Stopa bezrobocia wynosi obecnie 7,9 proc., a więc jest znacznie niższa niż w szczycie zachorowań na wiosnę, kiedy sięgała 14,7 proc., jest jednak nadal na bardzo wysokim poziomie, a tempo zatrudniania w ostatnich trzech miesiącach jest słabe - pisze Associated Press.

"Te dobre dane (o wzroście gospodarczym) to złudzenie optyczne" - ocenia ekspertka Oxford Economics Nancy Vanden Houten; podkreśla, że gospodarka spowalnia od końca września, a analitycy oczekują, że aktywność gospodarcza będzie "znacząco niższa" w najbliższym kwartale a nawet później.

Reklama

Są też głębsze powody, by na czwartkowe dane resortu handlu patrzeć ze sceptycyzmem, ponieważ odzwierciedlają one duże wzrosty, które wynikły po prostu z tego, że zaczęły ponownie działać firmy, które były zamknięte w marcu i kwietniu - pisze AP. Porównanie III kwartału do poprzedniego musi więc stwarzać wrażenie bardzo dynamicznego wzrostu.

W II kwartale 2020 roku skurczyła się o 33 proc.
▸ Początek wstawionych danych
(** * Barky: a shallow embedding of the realtime session core of App.tsx

    JavaScript strings are modelled as lists of UTF-16 code units ([jsstring]),
    audio clock times and durations as integer sample-frame counts at the
    24 kHz output rate, and a JavaScript value of an enum type that may be
    [undefined] at run time as [option]. *)

From Stdlib Require Import List ZArith Lia Bool String Ascii Sorted DecimalString.
Import ListNotations.
Open Scope Z_scope.

Definition jsstring := list Z.

(** String literal helper: an ASCII Rocq string as UTF-16 code units. *)
Fixpoint js (s : string) : jsstring :=
  match s with
  | EmptyString => []
  | String c r => Z.of_nat (nat_of_ascii c) :: js r
  end.

(** ** types.ts *)

(** [export enum DogState { IDLE, LISTENING, THINKING, SPEAKING, HAPPY, ANGRY }] *)
Inductive DogState := IDLE | LISTENING | THINKING | SPEAKING | HAPPY | ANGRY.

Definition DogState_eqb (a b : DogState) : bool :=
  match a, b with
  | IDLE, IDLE | LISTENING, LISTENING | THINKING, THINKING
  | SPEAKING, SPEAKING | HAPPY, HAPPY | ANGRY, ANGRY => true
  | _, _ => false
  end.

(** The enum object emitted for [DogState]: its members in declaration order. *)
Definition DogState_members : list (string * DogState) :=
  [("IDLE", IDLE); ("LISTENING", LISTENING); ("THINKING", THINKING);
   ("SPEAKING", SPEAKING); ("HAPPY", HAPPY); ("ANGRY", ANGRY)]%string.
PKB w ujęciu annualizowanym. To największy taki spadek od 1958 roku.

Coraz więcej analityków przewiduje w ostatnich miesiącach, że nie dojdzie do pełnego ożywienia amerykańskiej gospodarki, dopóki nie zostanie opanowana pandemia. Taką opinię wyraził też latem szef Fed Jerome Powell.

Tymczasem średnia dobowych wzrostów przypadków koronawirusa w USA wzrosła w ciągu ostatnich dwóch tygodni z ponad 51,1 tys. do ponad 71,8 tys.

Spadek wydatków gospodarstw domowych, które odpowiadają za 70 proc. aktywności gospodarczej w USA, przyczynił się do jej skurczenia. Niepewność co do sytuacji epidemicznej i kondycji gospodarczej może też sprawić, że w najbliższym czasie konsumenci zredukują wydatki, co źle odbije się na amerykańskim PKB - podaje AP.